WORKING DATA:
Lemma ouiType_loop_spec ouiTypes macAddr record retMap found :
  (forall ouiType, In ouiType ouiTypes -> In ouiType (Dict.keys OUI_MAP)) ->
  let first := first_matching OUI_MAP ouiTypes macAddr in
  exists retMap',
    ouiType_loop OUI_MAP ouiTypes macAddr record (retMap, found)
      = Ok (retMap', found || bool_decide (is_Some first)) /\
    (forall k, Dict.mem k retMap = true -> Dict.mem k retMap' = true) /\
    (forall k, Dict.mem k retMap' = true ->
               Dict.mem k retMap = true \/ In k ouiTypes) /\
    forall c m, recorded c m retMap' =
                if negb found && bool_decide (first = Some c) && String.eqb m macAddr
                then Some record else recorded c m retMap.
Proof.
  revert retMap found.
  induction ouiTypes as [|ouiType ouiTypes IH]; intros retMap found Hkeys; simpl.
  - exists retMap. rewrite orb_false_r, andb_false_r. simpl. tauto.
  - set (retMap1 := if Dict.mem ouiType retMap then retMap
                    else Dict.set ouiType [] retMap).
    assert (Hmem1 : Dict.mem ouiType retMap1 = true).
    { subst retMap1. destruct (Dict.mem ouiType retMap) eqn:E; [exact E|].
      rewrite mem_set, String.eqb_refl. reflexivity. }
    assert (Hmono1 : forall k, Dict.mem k retMap = true -> Dict.mem k retMap1 = true).
    { subst retMap1. intros k Hk. destruct (Dict.mem ouiType retMap); [exact Hk|].
      rewrite mem_set, Hk. apply orb_true_r. }
    assert (Hback1 : forall k, Dict.mem k retMap1 = true ->
                               Dict.mem k retMap = true \/ k = ouiType).
    { subst retMap1. intros k Hk. destruct (Dict.mem ouiType retMap); [auto|].
      rewrite mem_set in Hk. destruct (String.eqb_spec k ouiType); auto. }
    assert (Hrec1 : forall c m, recorded c m retMap1 = recorded c m retMap).
    { subst retMap1. intros c m. destruct (Dict.mem ouiType retMap) eqn:E;
        [reflexivity|]. apply recorded_set_new, E. }
    assert (Hkeys' : forall t, In t ouiTypes -> In t (Dict.keys OUI_MAP)).
    { intros t Ht. apply Hkeys. right. exact Ht. }
    destruct found; simpl.
    + destruct (IH retMap1 true Hkeys') as (retMap' & Hrun & Hmono & Hback & Hrec).
      exists retMap'. rewrite Hrun. simpl. split; [reflexivity|].
      split; [auto|]. split.
      * intros k Hk. destruct (Hback k Hk) as [H|H]; [|auto].
        destruct (Hback1 k H); auto.
      * intros c m. rewrite Hrec. simpl. apply Hrec1.
    + destruct (get_of_key ouiType OUI_MAP) as [macIDs Hget].
      { apply Hkeys. left. reflexivity. }
      unfold Dict.item. rewrite Hget. simpl.
      destruct (macID_loop_spec macIDs ouiType macAddr record retMap1 false Hmem1)
        as (retMap2 & -> & _ & Hmem2 & Hrec2). simpl.
      destruct (IH retMap2 (existsb (fun macID => prefix_equal_ci macID macAddr) macIDs) Hkeys')
        as (retMap' & Hrun & Hmono & Hback & Hrec).
      exists retMap'. rewrite Hrun.
      destruct (existsb _ macIDs) eqn:Hhit; simpl in *.
      * split; [reflexivity|].
        split; [intros k Hk; apply Hmono; rewrite Hmem2; auto|]. split.
        { intros k Hk. destruct (Hback k Hk) as [H|H]; [|auto].
          rewrite Hmem2 in H. destruct (Hback1 k H); auto. }
        intros c m. rewrite Hrec, Hrec2, Hrec1.
        destruct (String.eqb_spec c ouiType) as [->|Hne]; simpl.
        -- rewrite bool_decide_eq_true_2 by reflexivity. reflexivity.
        -- rewrite bool_decide_eq_false_2 by congruence. reflexivity.
      * split; [reflexivity|].
        split; [intros k Hk; apply Hmono; rewrite Hmem2; auto|]. split.
        { intros k Hk. destruct (Hback k Hk) as [H|H]; [|auto].
          rewrite Hmem2 in H. destruct (Hback1 k H); auto. }
        intros c m. rewrite Hrec, Hrec2, Hrec1. reflexivity.
Qed.

(** Filing one record never raises on a map with the reserved categories,
    and writes the record under its category and under ["All"] only. *)
Lemma classify_record_spec record retMap :
  reserved_present retMap ->
  let macAddr := lastKnownClientIdentifier record in
  exists retMap',
    classify_record OUI_MAP record retMap = Ok retMap' /\
    reserved_present retMap' /\
    (forall k, Dict.mem k retMap' = true ->
               Dict.mem k retMap = true \/ In k (Dict.keys OUI_MAP)) /\
    forall c m, recorded c m retMap' =
                if String.eqb m macAddr &&
                   (String.eqb c (category_of OUI_MAP macAddr) || String.eqb c "All")
                then Some record else recorded c m retMap.
Proof.
  intros [HOther HAll] macAddr. unfold classify_record. fold macAddr.
  destruct (ouiType_loop_spec (Dict.keys OUI_MAP) macAddr record retMap false)
    as (retMap1 & -> & Hmono1 & Hback1 & Hrec1); [auto|]. simpl.
  unfold category_of.
  destruct (first_matching OUI_MAP (Dict.keys OUI_MAP) macAddr)
    as [category|] eqn:Hfirst; simpl.
  - destruct (store_spec "All" macAddr record retMap1 (Hmono1 _ HAll))
      as (retMap' & -> & _ & Hmem' & Hrec').
    exists retMap'. split; [reflexivity|]. split; [|split].
    + split; rewrite Hmem'; auto.
    + intros k Hk. rewrite Hmem' in Hk. auto.
    + intros c m. rewrite Hrec', Hrec1.
      destruct (String.eqb_spec m macAddr) as [->|]; simpl;
        [|rewrite !andb_false_r; reflexivity].
      rewrite !andb_true_r.
      destruct (String.eqb_spec c "All") as [->|]; simpl;
        [rewrite orb_true_r; reflexivity|]. rewrite orb_false_r.
      destruct (String.eqb_spec c category) as [->|].
      * rewrite bool_decide_eq_true_2 by reflexivity. reflexivity.
      * rewrite bool_decide_eq_false_2 by congruence. reflexivity.
  - destruct (store_spec "Other" macAddr record retMap1 (Hmono1 _ HOther))
      as (retMap2 & -> & _ & Hmem2 & Hrec2). simpl.
    destruct (store_spec "All" macAddr record retMap2)
      as (retMap' & -> & _ & Hmem' & Hrec').
    { rewrite Hmem2. auto. }
    exists retMap'. split; [reflexivity|]. split; [|split].
    + split; rewrite Hmem', Hmem2; auto.
    + intros k Hk. rewrite Hmem', Hmem2 in Hk. auto.
    + intros c m. rewrite Hrec', Hrec2, Hrec1.
      rewrite bool_decide_eq_false_2 by discriminate.
      destruct (String.eqb_spec m macAddr) as [->|]; simpl;
        [|rewrite !andb_false_r; reflexivity].
      rewrite !andb_true_r.
      destruct (String.eqb c "All"), (String.eqb c "Other"); reflexivity.
Qed.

YOUR OBJECTIVE: Among the records above, extract exactly the lines from the line with "destruct found; simpl." to the line with "destruct (existsb _", both lines included, and leave out the rest.

SOLUTION FOR THIS EXERCISE:
    destruct found; simpl.
    + destruct (IH retMap1 true Hkeys') as (retMap' & Hrun & Hmono & Hback & Hrec).
      exists retMap'. rewrite Hrun. simpl. split; [reflexivity|].
      split; [auto|]. split.
      * intros k Hk. destruct (Hback k Hk) as [H|H]; [|auto].
        destruct (Hback1 k H); auto.
      * intros c m. rewrite Hrec. simpl. apply Hrec1.
    + destruct (get_of_key ouiType OUI_MAP) as [macIDs Hget].
      { apply Hkeys. left. reflexivity. }
      unfold Dict.item. rewrite Hget. simpl.
      destruct (macID_loop_spec macIDs ouiType macAddr record retMap1 false Hmem1)
        as (retMap2 & -> & _ & Hmem2 & Hrec2). simpl.
      destruct (IH retMap2 (existsb (fun macID => prefix_equal_ci macID macAddr) macIDs) Hkeys')
        as (retMap' & Hrun & Hmono & Hback & Hrec).
      exists retMap'. rewrite Hrun.
      destruct (existsb _ macIDs) eqn:Hhit; simpl in *.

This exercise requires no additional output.